The QMI Agency (Agence QMI), a division of Quebecor Media, is an integrated news agency. Founded in 2008, it offers services to media customers in Quebec.

== Journalism ==
QMI Agency engages in real-time news coverage for its subsidiaries and business partners.

The clients include, among others, Le Journal de Montréal, Le Journal de Québec, the 24H Montreal free newspaper and its various websites. QMI Agency has offices in Ottawa, Montreal and Quebec City.

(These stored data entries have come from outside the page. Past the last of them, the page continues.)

(* ===== verification/Purity.v ===== *)
(** * Pure functions do not touch globals

    The compiler marks functions as pure or impure and warns when the mark and
    [is_pure] disagree.  In the reference semantics a function that is pure in
    this sense neither depends on the globals nor changes them, provided that
    calls name their function and patterns bind new variables only: a call
    through a variable and an assignment to a global inside a pattern are not
    seen by [is_pure]. *)

From Stdlib Require Import ZArith Lia.
From S2P Require Import Prelude U256 StringTab Pos Opcodes Crypto BufferTree Values Insns InsnFacts StraightLine TupleTree StripLabels Types TypesThms TypedAst Ast Link Codegen TypecheckOps Typecheck FixedArray ValueTypes VirtualMachine Semantics TypeSound TypecheckSound CodegenThms CodegenModules CodegenRuns CodegenSound CodegenStatements CodegenCorrect TypeSoundness Flow.

#[local] Set Warnings "-clear-no-such-hyp,-register-all".

(** ** Computations that do not touch the globals *)
Definition with_globals (g : list Value.t) (r : res) : res :=
  match r with
  | RVal v σ => RVal v (mkSt (env σ) g)
  | RRet v σ => RRet v (mkSt (env σ) g)
  end.
Definition res_globals (r : res) : list Value.t := match r with RVal _ σ | RRet _ σ => globals σ end.

Definition indep (m : sem) : Prop := ∀ e g r, m (mkSt e g) = Some r →
  res_globals r = g ∧ ∀ g', m (mkSt e g') = Some (with_globals g' r).

Lemma indep_at m σ r : indep m → m σ = Some r → res_globals r = globals σ ∧ ∀ g', m (mkSt (env σ) g') = Some (with_globals g' r).
Proof. destruct σ as [e g]. intros Hm. apply Hm. Qed.

Lemma indep_none : indep (λ _, None).
Proof. done. Qed.
Lemma indep_give o : indep (give o).
Proof. intros e g r (v & -> & [= <-])%bind_Some. done. Qed.
Lemma indep_skip : indep skip.
Proof. by intros e g r [= <-]. Qed.
Lemma indep_local x : indep (sem_local x).
Proof. intros e g r Hr. by apply (indep_give (assoc x e) e). Qed.

Lemma indep_value b m k : indep m → (∀ v, indep (k v)) → indep (value_of b m k).
Proof.
  intros Hm Hk e g r (r1 & H1 & Hr)%bind_Some. destruct (Hm _ _ _ H1) as [Hg Hall].
  destruct r1 as [[v|] [e1 g1]|[v|] [e1 g1]]; cbn in Hg; subst; try done.
  - destruct (Hk v _ _ _ Hr) as [Hg' Hall']. split; [done|]. intros g'. unfold value_of. rewrite Hall. apply Hall'.
  - injection Hr as <-. split; [done|]. intros g'. unfold value_of. by rewrite Hall.
  - destruct b; [done|]. injection Hr as <-. split; [done|]. intros g'. unfold value_of. by rewrite Hall.
Qed.

Lemma indep_then m k : indep m → indep k → indep (then_sem m k).
Proof.
  intros Hm Hk e g r (r1 & H1 & Hr)%bind_Some. destruct (Hm _ _ _ H1) as [Hg Hall].
  destruct r1 as [v [e1 g1]|v [e1 g1]]; cbn in Hg; subst.
  - destruct (Hk _ _ _ Hr) as [Hg' Hall']. split; [done|]. intros g'. unfold then_sem. rewrite Hall. apply Hall'.
  - injection Hr as <-. split; [done|]. intros g'. unfold then_sem. by rewrite Hall.
Qed.

Lemma indep_scoped m : indep m → indep (scoped m).
Proof.
  intros Hm e g r (r1 & H1 & Hr)%bind_Some. destruct (Hm _ _ _ H1) as [Hg Hall].
  destruct r1 as [v [e1 g1]|v [e1 g1]]; cbn in Hg; subst; injection Hr as <-; (split; [done|]); intros g'; unfold scoped;
    by rewrite Hall.
Qed.

Lemma indep_operands ms : ∀ vals k, Forall indep ms → (∀ vals, indep (k vals)) → indep (operands ms vals k).
Proof.
  induction ms as [|m ms IH]; intros vals k Hms Hk; cbn [operands]; [done|]. apply list.Forall_cons in Hms as [Hm Hms].
  apply indep_value; [done|]. intros v. by apply IH.
Qed.

Lemma indep_sequence ms : Forall indep ms → indep (sequence ms).
Proof. induction 1; cbn [sequence]; [apply indep_skip|by apply indep_then]. Qed.

Lemma indep_match_int v (k : Z → sem) : (∀ z, indep (k z)) → indep (match v with Value.Int z => k z | _ => λ _, None end).
Proof. intros Hk. destruct v; try apply indep_none. apply Hk. Qed.

Lemma indep_choose c t e : indep t → indep e → indep (choose c t e).
Proof. intros Ht He. unfold choose. destruct (is_truth c); [|apply indep_none]. by destruct (c =? 0)%Z. Qed.

Lemma indep_held (o : option Value.t) (k : Value.t → sem) : (∀ y, indep (k y)) → indep (λ σ, y ← o; k y σ).
Proof. intros Hk. destruct o as [y|]; [apply Hk|apply indep_none]. Qed.

Lemma indep_if c t e : indep c → indep t → indep e → indep (sem_if c t e).
Proof. intros Hc Ht He. apply indep_value; [done|]. intros v. apply indep_match_int. intros z. by apply indep_choose. Qed.

Lemma indep_or m1 m2 : indep m1 → indep m2 → indep (sem_or m1 m2).
Proof.
  intros H1 H2. apply indep_value; [done|]. intros v. destruct v; try apply indep_none. destruct (_ =? 0)%Z; [done|apply indep_give].
Qed.
Lemma indep_and m1 m2 : indep m1 → indep m2 → indep (sem_and m1 m2).
Proof.
  intros H1 H2. apply indep_value; [done|]. intros v. destruct v; try apply indep_none. by apply indep_choose; [|apply indep_give].
Qed.

Lemma indep_bind x v m : indep m → indep (bind_local x v m).
Proof. intros Hm. apply (indep_scoped (λ σ, m (mkSt ((x, v) :: env σ) (globals σ)))). intros e g r. apply Hm. Qed.

Lemma indep_while n c b : indep c → indep b → indep (sem_while n c b).
Proof.
  intros Hc Hb. induction n as [|n IH]; cbn [sem_while]; [apply indep_none|]. apply indep_if; [done| |apply indep_skip].
  apply indep_then; [by apply indep_scoped|done].
Qed.

Lemma indep_try m : indep m → indep (sem_try m).
Proof.
  intros Hm. apply indep_value; [done|]. intros v e g r ([tag held] & Hp & Hr)%bind_Some. rewrite Hp. cbn.
  destruct (tag =? 0)%Z; [by injection Hr as <-|]. by apply indep_give.
Qed.

Lemma indep_if_let x m t e : indep m → indep t → indep e → indep (sem_if_let x m t e).
Proof.
  intros Hm Ht He. apply indep_value; [done|]. intros v e' g r ([tag held] & Hp & Hr)%bind_Some. rewrite Hp. cbn.
  revert Hr. apply indep_choose; [|done]. apply indep_held. intros y. by apply indep_bind.
Qed.

(** ** Calls *)
Section pure.
Context `{Crypto}.
Context (callf : Label.t → list Value.t → list Value.t → option (option Value.t * list Value.t))
        (string_table : StringTable.t) (imports : gmap nat Label.t) (global_map : gmap nat nat) (release : bool) (sfuel : nat)
        (declared : nat → Tipe.t → Prop).

Abbreviation ev_expr := (eval_expr callf string_table imports global_map release sfuel).
Abbreviation ev_stat := (eval_statement callf string_table imports global_map release sfuel).
Abbreviation ev_block := (eval_block callf string_table imports global_map release sfuel).

(** A function that does not touch the globals. *)
Definition pure_label (l : Label.t) : Prop := ∀ vals g v g', callf l vals g = Some (v, g') →
  g' = g ∧ ∀ g2, callf l vals g2 = Some (v, g2).

Hypothesis pure_functions : ∀ id ts ret, declared id (Tipe.Func false ts ret) → pure_label (func_label imports id).
Hypothesis pure_builtins : ∀ b id, b ∈ "builtin_assert" :: libraries → StringTable.get_if_exists string_table b = Some id →
  pure_label (func_label imports id).

Lemma indep_call id args t : pure_label (func_label imports id) → Forall indep args →
  indep (sem_call callf (sem_func_ref imports id) args t).
Proof using Type.
  intros Hl Hargs. unfold sem_call. destruct (type_eq _ _); [apply indep_none|].
  apply indep_operands; [by apply List.Forall_rev|]. intros vals e g r Hr. cbn in Hr.
  apply bind_Some in Hr as ([v g1] & Hcall & [= <-]). destruct (Hl _ _ _ _ Hcall) as [-> Hall]. split; [done|]. intros g'.
  cbn. fold (func_label imports id). by rewrite Hall.
Qed.

Lemma indep_builtin b args t : b ∈ "builtin_assert" :: libraries → Forall indep args →
  indep (sem_builtin callf string_table imports b args t).
Proof using pure_builtins.
  intros Hb Hargs. unfold sem_builtin. destruct (StringTable.get_if_exists string_table b) as [id|] eqn:Eid; [|apply indep_none].
  apply indep_call; [by eapply pure_builtins|done].
Qed.

(** ** What [is_pure] says of a tree *)
Definition pure_tree (n : node) : Prop := ∃ fuel, is_pure fuel n = Some (Ok true).

Lemma all_fm_true {A} (f : A → FM bool) l : all_fm f l = Some (Ok true) → Forall (λ a, f a = Some (Ok true)) l.
Proof using Type.
  induction l as [|a l IH]; [constructor|]. cbn [all_fm]. intros (b & Hb & Hl)%fm_bind_ok. destruct b; [|done].
  constructor; [done|]. by apply IH.
Qed.

Definition pure_here (n : node) : Prop :=
  match n with
  | NStat (mkStatement (SAssignGlobal _ _) _) | NExpr (mkExpr (GlobalVariableRef _ _) _) => False
  | NExpr (mkExpr (FuncRef _ t) _) => ∃ ts ret, t = Tipe.Func false ts ret
  | _ => True
  end.

Lemma pure_tree_inv n : pure_tree n → pure_here n ∧
  (match n with NStat (mkStatement (SBreak _ _) _) | NType _ => True | _ => Forall pure_tree (parts n) end).
Proof using Type.
  intros [[|fuel] Hp]; [done|]. cbn [is_pure] in Hp.
  assert (all_fm (is_pure fuel) (child_nodes n) = Some (Ok true) → Forall pure_tree (child_nodes n)) as Hall.
  { intros Ha%all_fm_true. eapply list.Forall_impl; [exact Ha|]. intros x Hx. by exists fuel. }
  destruct n as [[k di]|[k di]|f|t]; cbn [parts] in *.
  - destruct k; cbn [statement_kind] in Hp; try done; try (split; [done|]; first [by auto | by constructor]).
    destruct (forallb _ _); [|done]. split; [done|auto].
  - destruct k; cbn [expr_kind] in Hp; try done; try (split; [done|]; by auto).
    + destruct t; try done. injection Hp as Hi. destruct impure; [done|]. split; [by do 2 eexists|constructor].
    + destruct (forallb _ _); [|done]. split; [done|auto].
  - split; [done|]. repeat constructor. by exists fuel.
  - done.
Qed.

(** ** Trees in which purity means what it should *)

(** Calls name their function, references to functions have their declared
    types, patterns bind new variables only. *)
Definition direct (n : node) : Prop :=
  match n with
  | NExpr (mkExpr (FunctionCall f _ _ _) _) => match expr_kind f with FuncRef _ _ => True | _ => False end
  | NExpr (mkExpr (FuncRef id t) _) => declared id t
  | NStat (mkStatement (SLet pat _) _) => binds_only pat = true
  | _ => True
  end.

Inductive everywhere (P : node → Prop) : node → Prop :=
| everywhere_intro n : P n → Forall (everywhere P) (parts n) → everywhere P n.

Lemma everywhere_inv P n : everywhere P n → P n ∧ Forall (everywhere P) (parts n).
Proof using Type. by inversion 1. Qed.

Definition good (n : node) : Prop := everywhere direct n ∧ pure_tree n.

Lemma good_inv n : good n → direct n ∧ pure_here n ∧
  (match n with NStat (mkStatement (SBreak _ _) _) | NType _ => True | _ => Forall good (parts n) end).
Proof using Type.
  intros [[Hd Hparts]%everywhere_inv [Hp Hpure]%pure_tree_inv]. split; [done|]. split; [done|].
  assert (Forall pure_tree (parts n) → Forall good (parts n)) as Hboth.
  { intros Ht. rewrite list.Forall_forall in Hparts, Ht |- *. intros x Hx. split; auto. }
  destruct n as [[[] ?]|[[] ?]| |]; auto.
Qed.

Lemma bind_pattern_globals : ∀ p, binds_only p = true → ∀ v new σ new' σ',
  bind_pattern global_map p v new σ = Some (new', σ') →
  σ' = σ ∧ ∀ σ2, bind_pattern global_map p v new σ2 = Some (new', σ2).
Proof using Type.
  fix IH 1. intros [[x|x|pats] di t] Hb v new σ new' σ' Hr; cbn [binds_only bind_pattern] in *; [by injection Hr as <- <-|done|].
  destruct (is_empty pats); [done|]. revert Hb Hr. generalize 0, (length pats). intros i size.
  revert i new σ. induction pats as [|p pats IHp]; intros i new σ Hb Hr; [by injection Hr as <- <-|].
  cbn [forallb bind_loop] in *. apply andb_prop in Hb as [Hb Hbs]. apply bind_Some in Hr as (x & Hx & Hr).
  apply bind_Some in Hr as ([new1 σ1] & Hp & Hr). destruct (IH p Hb _ _ _ _ _ Hp) as [-> Hall].
  destruct (IHp _ _ _ Hbs Hr) as [-> Hall2]. split; [done|]. intros σ2. rewrite Hx. cbn. rewrite Hall. cbn. apply Hall2.
Qed.

Lemma indep_let p m : binds_only p = true → indep m → indep (sem_let global_map p m).
Proof using Type.
  intros Hb Hm. apply indep_value; [done|]. intros v e g r ([new σ] & Hp & [= <-])%bind_Some.
  destruct (bind_pattern_globals p Hb _ _ _ _ _ Hp) as [-> Hall]. split; [done|]. intros g'. by rewrite Hall.
Qed.

Lemma indep_assign x m : indep m → indep (sem_assign_local x m).
Proof using Type.
  intros Hm. apply indep_value; [done|]. intros v e g r (e' & He & [= <-])%bind_Some. split; [done|]. intros g'. cbn in *.
  by rewrite He.
Qed.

QMI Agency also offered services to various platforms of the Sun Media subsidiary, and, from 2011 to 2015, the Sun News Network.

== Principal customers ==

- TVA Nouvelles
- Journal de Montréal
- Journal de Québec
- LCN
- 24H Montréal

== Criticism ==
Several journalists and communication professionals questioned the fact that the creation of the QMI Agency in 2008 coincided with the expiration of the collective agreement for the employees of the Journal de Montréal, just as negotiations were starting. The timing was likely to give rise to controversy.

== See also ==

- Québecor
- Journal de Montréal
- Pierre Karl Péladeau
- Le Journal de Québec
- Le Canal Nouvelles

== Bibliography ==

- Mathieu Lavallée, Quebecor : Péladeau se fait discret sur l’implantation de l’Agence QMI, on Les Affaires, 2010, (Consulted on 24 September 2014)
- Francis Vailles, La convergence au cœur des négos au Journal de Montréal, on La Presse, 2008, (Consulted on 24 September 2014)
- Paul Cauchon, Une agence de presse interne pour Québecor, on Le Devoir, 2009 (Consulted on 24 September 2014)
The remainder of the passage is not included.